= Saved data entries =
====================

(* ===== verification/Discovery.v ===== *)
(** * Discovery: which configuration file of a checkout is used
    ([cdenv-devcontainer/src/discovery.rs]) *)

From S2P Require Import Prelude Text Order.

(** @src cdenv-devcontainer/src/discovery.rs:9-9 ConfigPath *)
Record ConfigPath : Type := mkRepositoryPath { config_path_str : str }.

#[export] Instance ConfigPath_eq_dec : EqDecision ConfigPath.
Proof. solve_decision. Defined.

(** @src cdenv-devcontainer/src/discovery.rs:53-66 ConfigPathError *)
Inductive ConfigPathError : Type := RepositoryPath_Empty | RepositoryPath_Absolute | RepositoryPath_Backslash | RepositoryPath_InvalidComponent.

(** @src cdenv-devcontainer/src/discovery.rs:89-104 DiscoveryError *)
Inductive DiscoveryError : Type :=
| Discovery_ExplicitNotFound (path : ConfigPath)
| Discovery_AmbiguousFolder (matches : list ConfigPath).

(** @src cdenv-devcontainer/src/discovery.rs:28-33 ConfigPath::parse *)
Definition invalid_component (component : str) : bool :=
  bool_decide (component = []) || str_eqb component ($".") || str_eqb component ($"..").

(** @src cdenv-devcontainer/src/discovery.rs:18-35 ConfigPath::parse *)
Definition ConfigPath_parse (value : str) : result ConfigPathError ConfigPath :=
  fail_if bool_decide (value = []) with RepositoryPath_Empty in
  fail_if starts_with [47] value with RepositoryPath_Absolute in
  fail_if contains_char 92 value with RepositoryPath_Backslash in
  fail_if existsb invalid_component (split 47 value) with RepositoryPath_InvalidComponent in
  Ok (mkRepositoryPath value).

(** @src cdenv-devcontainer/src/discovery.rs:151-159 is_folder_form *)
Definition is_folder_form (path : str) : bool :=
  match strip_prefix ($".devcontainer/") path with
  | None => false
  | Some rest =>
      match strip_suffix ($"/devcontainer.json") rest with
      | None => false
      | Some folder => negb (bool_decide (folder = [])) && negb (contains_char 47 folder)
      end
  end.

Definition path_le (a b : ConfigPath) : Prop := str_le (config_path_str a) (config_path_str b).

#[export] Instance path_le_dec a b : Decision (path_le a b).
Proof. unfold path_le. apply _. Defined.
#[export] Instance path_le_total : Total path_le.
Proof. intros a b. unfold path_le. apply (total str_le). Qed.
#[export] Instance path_le_trans : Transitive path_le.
Proof. intros a b c. unfold path_le. apply (transitivity (R := str_le)). Qed.

(** [Vec::dedup]: of equal neighbours the first is kept. *)
Fixpoint dedup {A} `{EqDecision A} (l : list A) : list A :=
  match l with
  | a :: ((b :: _) as rest) => if decide (a = b) then dedup rest else a :: dedup rest
  | _ => l
  end.

(** @src cdenv-devcontainer/src/discovery.rs:123-128 discover_config *)
Definition CONVENTIONAL : list str := [$".devcontainer/devcontainer.json"; $".devcontainer.json"].

(** @src cdenv-devcontainer/src/discovery.rs:130-137 discover_config *)
Definition folder_matches (files : list ConfigPath) : list ConfigPath :=
  dedup (merge_sort path_le (List.filter (fun path => is_folder_form (config_path_str path)) files)).

(** @src cdenv-devcontainer/src/discovery.rs:116-149 discover_config *)
Definition discover_config (files : list ConfigPath) (explicit : option ConfigPath) :
    result DiscoveryError (option ConfigPath) :=
  match explicit with
  | Some path => if bool_decide (path ∈ files) then Ok (Some path) else Err (Discovery_ExplicitNotFound path)
  | None =>
      match List.find (fun path => bool_decide (path ∈ files)) (List.map mkRepositoryPath CONVENTIONAL) with
      | Some path => Ok (Some path)
      | None =>
          match folder_matches files with
          | [] => Ok None
          | [path] => Ok (Some path)
          | matches => Err (Discovery_AmbiguousFolder matches)
          end
      end
  end.

(** ** Properties *)

(** The components of an accepted path name entries below the checkout. *)
Lemma config_path_components value path :
  ConfigPath_parse value = Ok path ->
  config_path_str path = value /\ value <> [] /\
  Forall (fun component => component <> [] /\ component <> $"." /\ component <> $".." /\ 92 ∉ component) (split 47 value).
Proof.
  unfold ConfigPath_parse. intros H. run H. prop_of_bool. split; [done|]. split; [done|].
  rewrite existsb_false_iff in Heqb2. apply contains_char_false in Heqb1.
  assert (Hb : Forall (fun w => 92 ∉ w) (split 47 value)).
  { eapply Forall_impl; [apply (split_Forall (fun c => c <> 92)); apply Forall_forall; intros c Hc ->; done|].
    cbn. intros w Hw Hin. rewrite Forall_forall in Hw. by apply (Hw 92). }
  eapply Forall_impl; [apply Forall_and; exact (conj Heqb2 Hb)|].
  intros w [Hw Hn]. unfold invalid_component in Hw. prop_of_bool. unfold str_eqb in *. by prop_of_bool.
Qed.

Lemma elem_of_dedup {A} `{EqDecision A} (l : list A) x : x ∈ dedup l <-> x ∈ l.
Proof.
  induction l as [|a [|b l] IH]; [done|done|]. change (x ∈ (if decide (a = b) then dedup (b :: l) else a :: dedup (b :: l)) <-> x ∈ a :: b :: l).
  destruct (decide (a = b)) as [<-|]; rewrite ?elem_of_cons, IH, ?elem_of_cons; tauto.
Qed.

Lemma dedup_sorted {A} `{EqDecision A} (R : A -> A -> Prop) (l : list A) :
  StronglySorted R l -> StronglySorted R (dedup l).
Proof.
  induction 1 as [|a l Hl IH Ha]; [constructor|]. destruct l as [|b l]; [by repeat constructor|].
  change (StronglySorted R (if decide (a = b) then dedup (b :: l) else a :: dedup (b :: l))).
  destruct (decide (a = b)); [done|]. constructor; [done|].
  apply Forall_forall. intros x Hx. apply (proj1 (elem_of_dedup _ _)) in Hx. rewrite Forall_forall in Ha. by apply Ha.
Qed.

Lemma path_le_antisym a b : path_le a b -> path_le b a -> a = b.
Proof. destruct a as [a], b as [b]. intros H1 H2. f_equal. by apply (anti_symm str_le). Qed.

Lemma NoDup_dedup (l : list ConfigPath) : StronglySorted path_le l -> NoDup (dedup l).
Proof.
  induction 1 as [|a l Hl IH Ha]; [constructor|]. destruct l as [|b l]; [apply NoDup_singleton|].
  change (NoDup (if decide (a = b) then dedup (b :: l) else a :: dedup (b :: l))).
  destruct (decide (a = b)) as [|Hne]; [done|]. constructor; [|done].
  intros Hx. apply (proj1 (elem_of_dedup _ _)) in Hx. apply elem_of_cons in Hx as [->|Hx]; [done|].
  apply Hne, path_le_antisym; [rewrite Forall_forall in Ha; apply Ha; by left|].
  apply StronglySorted_inv in Hl as [_ Hb]. rewrite Forall_forall in Hb. by apply Hb.
Qed.

Definition conventional_nested : ConfigPath := mkRepositoryPath ($".devcontainer/devcontainer.json").
Definition conventional_root : ConfigPath := mkRepositoryPath ($".devcontainer.json").
Definition folder_form (p : ConfigPath) : Prop := is_folder_form (config_path_str p) = true.

Lemma elem_of_folder_matches files p : p ∈ folder_matches files <-> p ∈ files /\ folder_form p.
Proof.
  unfold folder_matches. rewrite elem_of_dedup, merge_sort_Permutation, !list_elem_of_In, filter_In. done.
Qed.

Lemma folder_matches_sorted files : StronglySorted path_le (folder_matches files) /\ NoDup (folder_matches files).
Proof.
  assert (Hs := StronglySorted_merge_sort path_le (List.filter (fun path => is_folder_form (config_path_str path)) files)).
  split; [by apply dedup_sorted|by apply NoDup_dedup].
Qed.

(** The selection is the documented one.  An explicit path is used or reported missing; else the
    conventional paths in their order; else the folder form, if one file has it, and several are
    reported once each in order.  What is selected is a file of the checkout. *)
Theorem discover_config_spec files explicit :
  match discover_config files explicit with
  | Ok (Some p) => p ∈ files /\
      (explicit = Some p \/ explicit = None /\
        (p = conventional_nested \/
         (conventional_nested ∉ files) /\ (p = conventional_root \/
           (conventional_root ∉ files) /\ folder_form p /\ forall q, q ∈ files -> folder_form q -> q = p)))
  | Ok None => explicit = None /\ (conventional_nested ∉ files) /\ (conventional_root ∉ files) /\
      forall q, q ∈ files -> ~ folder_form q
  | Err (Discovery_ExplicitNotFound p) => explicit = Some p /\ p ∉ files
  | Err (Discovery_AmbiguousFolder matches) =>
      explicit = None /\ (conventional_nested ∉ files) /\ (conventional_root ∉ files) /\ (2 <= length matches)%nat /\
      NoDup matches /\ StronglySorted path_le matches /\ forall q, q ∈ matches <-> q ∈ files /\ folder_form q
  end.
Proof.
  unfold discover_config. destruct explicit as [path|]; [case_bool_decide; auto|].
  unfold CONVENTIONAL. cbn [List.map List.find].
  unfold conventional_nested, conventional_root.
  case_bool_decide as Hn; [auto|]. case_bool_decide as Hr; [split; [done|]; right; auto 10|].
  assert (Hm := elem_of_folder_matches files). destruct (folder_matches_sorted files) as [Hs Hd].
  destruct (folder_matches files) as [|p [|q l]].
  - split_and!; try done. intros q Hq Hf. by destruct (not_elem_of_nil q (proj2 (Hm q) (conj Hq Hf))).
  - destruct (proj1 (Hm p)) as [Hp Hf]; [by left|]. split; [done|]. right. split; [done|]. right. split; [done|].
    right. split_and!; try done. intros q Hq Hfq. by apply list_elem_of_singleton, Hm.
  - split_and!; try done. cbn. lia.
Qed.

Example discovery_examples :
  let paths := List.map (fun s => mkRepositoryPath (lit s)) in
  discover_config (paths [".devcontainer/b/devcontainer.json"; "README.md"]%string) None =
    Ok (Some (mkRepositoryPath ($".devcontainer/b/devcontainer.json"))) /\
  discover_config (paths [".devcontainer/z/devcontainer.json"; ".devcontainer/a/devcontainer.json"]%string) None =
    Err (Discovery_AmbiguousFolder (paths [".devcontainer/a/devcontainer.json"; ".devcontainer/z/devcontainer.json"]%string)) /\
  ConfigPath_parse ($".devcontainer/../x") = Err RepositoryPath_InvalidComponent.
Proof. vm_compute. auto. Qed.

====================

= PROMPT =
This exercise calls for the lines from the one holding "- destruct (proj1" through the end of the entries, transcribed exactly and with nothing more.

= TASK OUTPUT =
  - destruct (proj1 (Hm p)) as [Hp Hf]; [by left|]. split; [done|]. right. split; [done|]. right. split; [done|].
    right. split_and!; try done. intros q Hq Hfq. by apply list_elem_of_singleton, Hm.
  - split_and!; try done. cbn. lia.
Qed.

Example discovery_examples :
  let paths := List.map (fun s => mkRepositoryPath (lit s)) in
  discover_config (paths [".devcontainer/b/devcontainer.json"; "README.md"]%string) None =
    Ok (Some (mkRepositoryPath ($".devcontainer/b/devcontainer.json"))) /\
  discover_config (paths [".devcontainer/z/devcontainer.json"; ".devcontainer/a/devcontainer.json"]%string) None =
    Err (Discovery_AmbiguousFolder (paths [".devcontainer/a/devcontainer.json"; ".devcontainer/z/devcontainer.json"]%string)) /\
  ConfigPath_parse ($".devcontainer/../x") = Err RepositoryPath_InvalidComponent.
Proof. vm_compute. auto. Qed.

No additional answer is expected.